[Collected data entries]
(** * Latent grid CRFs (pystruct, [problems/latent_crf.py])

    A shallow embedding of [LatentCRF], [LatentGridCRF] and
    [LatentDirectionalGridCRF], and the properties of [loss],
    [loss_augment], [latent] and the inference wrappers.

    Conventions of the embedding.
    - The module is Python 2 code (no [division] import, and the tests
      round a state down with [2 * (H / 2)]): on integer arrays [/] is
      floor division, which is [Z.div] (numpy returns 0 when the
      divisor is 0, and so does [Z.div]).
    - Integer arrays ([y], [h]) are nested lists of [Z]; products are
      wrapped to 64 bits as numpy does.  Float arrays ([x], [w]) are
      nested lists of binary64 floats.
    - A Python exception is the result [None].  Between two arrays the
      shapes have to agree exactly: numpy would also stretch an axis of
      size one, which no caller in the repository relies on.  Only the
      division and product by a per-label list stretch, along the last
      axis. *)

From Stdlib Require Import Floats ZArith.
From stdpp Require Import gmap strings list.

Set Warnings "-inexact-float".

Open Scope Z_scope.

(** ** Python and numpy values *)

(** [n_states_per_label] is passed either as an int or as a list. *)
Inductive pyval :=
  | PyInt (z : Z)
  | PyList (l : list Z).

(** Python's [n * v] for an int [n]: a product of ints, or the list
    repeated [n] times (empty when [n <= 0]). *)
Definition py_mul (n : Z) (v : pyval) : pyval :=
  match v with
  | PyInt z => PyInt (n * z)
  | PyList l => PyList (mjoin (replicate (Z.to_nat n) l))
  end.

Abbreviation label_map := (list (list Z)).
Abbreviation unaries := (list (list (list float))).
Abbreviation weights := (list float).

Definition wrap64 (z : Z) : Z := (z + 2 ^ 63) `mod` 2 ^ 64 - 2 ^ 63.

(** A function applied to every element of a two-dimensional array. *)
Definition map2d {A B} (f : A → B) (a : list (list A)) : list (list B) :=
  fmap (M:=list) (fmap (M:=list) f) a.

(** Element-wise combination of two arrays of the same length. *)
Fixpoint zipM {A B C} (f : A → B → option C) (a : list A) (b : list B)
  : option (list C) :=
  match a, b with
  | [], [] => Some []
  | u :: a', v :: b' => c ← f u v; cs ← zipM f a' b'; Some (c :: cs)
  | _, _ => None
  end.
--
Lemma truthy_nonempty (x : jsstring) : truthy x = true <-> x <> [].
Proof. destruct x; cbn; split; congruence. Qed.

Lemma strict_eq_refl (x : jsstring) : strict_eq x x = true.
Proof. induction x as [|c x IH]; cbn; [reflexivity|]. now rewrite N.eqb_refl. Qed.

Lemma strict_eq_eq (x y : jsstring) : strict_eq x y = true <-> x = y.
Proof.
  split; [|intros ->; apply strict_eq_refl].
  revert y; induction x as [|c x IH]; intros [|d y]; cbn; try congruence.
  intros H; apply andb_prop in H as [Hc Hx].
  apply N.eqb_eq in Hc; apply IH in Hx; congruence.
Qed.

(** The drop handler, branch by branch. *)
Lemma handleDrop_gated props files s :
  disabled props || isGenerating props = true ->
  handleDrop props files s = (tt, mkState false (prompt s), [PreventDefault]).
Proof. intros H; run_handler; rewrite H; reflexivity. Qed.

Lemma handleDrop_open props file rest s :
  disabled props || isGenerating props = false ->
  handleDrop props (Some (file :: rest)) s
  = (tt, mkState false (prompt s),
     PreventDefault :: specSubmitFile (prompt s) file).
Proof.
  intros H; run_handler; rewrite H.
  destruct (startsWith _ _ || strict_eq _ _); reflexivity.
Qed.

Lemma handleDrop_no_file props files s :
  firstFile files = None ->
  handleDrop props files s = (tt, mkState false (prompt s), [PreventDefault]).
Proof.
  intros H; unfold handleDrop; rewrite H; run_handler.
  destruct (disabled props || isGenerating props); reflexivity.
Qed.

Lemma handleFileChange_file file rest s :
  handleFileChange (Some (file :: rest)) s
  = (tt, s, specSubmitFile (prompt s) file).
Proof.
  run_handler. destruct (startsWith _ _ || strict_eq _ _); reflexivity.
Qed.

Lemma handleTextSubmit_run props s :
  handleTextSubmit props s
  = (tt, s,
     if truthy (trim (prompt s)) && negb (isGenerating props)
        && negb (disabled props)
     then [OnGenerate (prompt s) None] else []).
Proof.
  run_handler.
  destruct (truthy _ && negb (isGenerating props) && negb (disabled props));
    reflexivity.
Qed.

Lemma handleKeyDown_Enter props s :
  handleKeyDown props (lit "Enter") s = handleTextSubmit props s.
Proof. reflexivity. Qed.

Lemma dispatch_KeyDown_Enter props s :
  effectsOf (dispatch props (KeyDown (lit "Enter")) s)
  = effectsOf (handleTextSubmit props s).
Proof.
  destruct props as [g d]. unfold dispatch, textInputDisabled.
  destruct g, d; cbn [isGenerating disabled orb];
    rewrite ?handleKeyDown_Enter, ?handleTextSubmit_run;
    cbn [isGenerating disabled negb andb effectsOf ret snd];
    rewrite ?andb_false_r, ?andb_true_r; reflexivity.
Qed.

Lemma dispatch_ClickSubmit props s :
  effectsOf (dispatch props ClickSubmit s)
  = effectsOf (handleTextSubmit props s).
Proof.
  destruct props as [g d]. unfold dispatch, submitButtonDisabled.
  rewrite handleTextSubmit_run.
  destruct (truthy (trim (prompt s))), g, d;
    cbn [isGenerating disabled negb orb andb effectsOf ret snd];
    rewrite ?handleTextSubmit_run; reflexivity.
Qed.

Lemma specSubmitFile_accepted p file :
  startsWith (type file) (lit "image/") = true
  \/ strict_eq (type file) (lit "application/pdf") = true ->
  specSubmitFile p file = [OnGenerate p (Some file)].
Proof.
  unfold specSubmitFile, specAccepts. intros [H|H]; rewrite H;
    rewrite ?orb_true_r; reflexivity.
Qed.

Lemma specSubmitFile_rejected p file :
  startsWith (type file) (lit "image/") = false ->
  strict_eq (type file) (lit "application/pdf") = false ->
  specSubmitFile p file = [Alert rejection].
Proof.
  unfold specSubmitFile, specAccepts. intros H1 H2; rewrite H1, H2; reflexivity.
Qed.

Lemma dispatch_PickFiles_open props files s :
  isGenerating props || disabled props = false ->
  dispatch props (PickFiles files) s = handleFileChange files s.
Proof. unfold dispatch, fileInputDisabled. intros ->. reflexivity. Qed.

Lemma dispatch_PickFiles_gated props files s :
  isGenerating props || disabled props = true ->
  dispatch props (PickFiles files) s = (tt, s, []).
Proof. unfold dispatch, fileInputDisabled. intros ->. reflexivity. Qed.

Activity »
The entries above hold a line with "(** * Latent" and a later line with "Conventions of the embedding.". Write out exactly those lines and all lines between, nothing more.

Result of this task »
(** * Latent grid CRFs (pystruct, [problems/latent_crf.py])

    A shallow embedding of [LatentCRF], [LatentGridCRF] and
    [LatentDirectionalGridCRF], and the properties of [loss],
    [loss_augment], [latent] and the inference wrappers.

    Conventions of the embedding.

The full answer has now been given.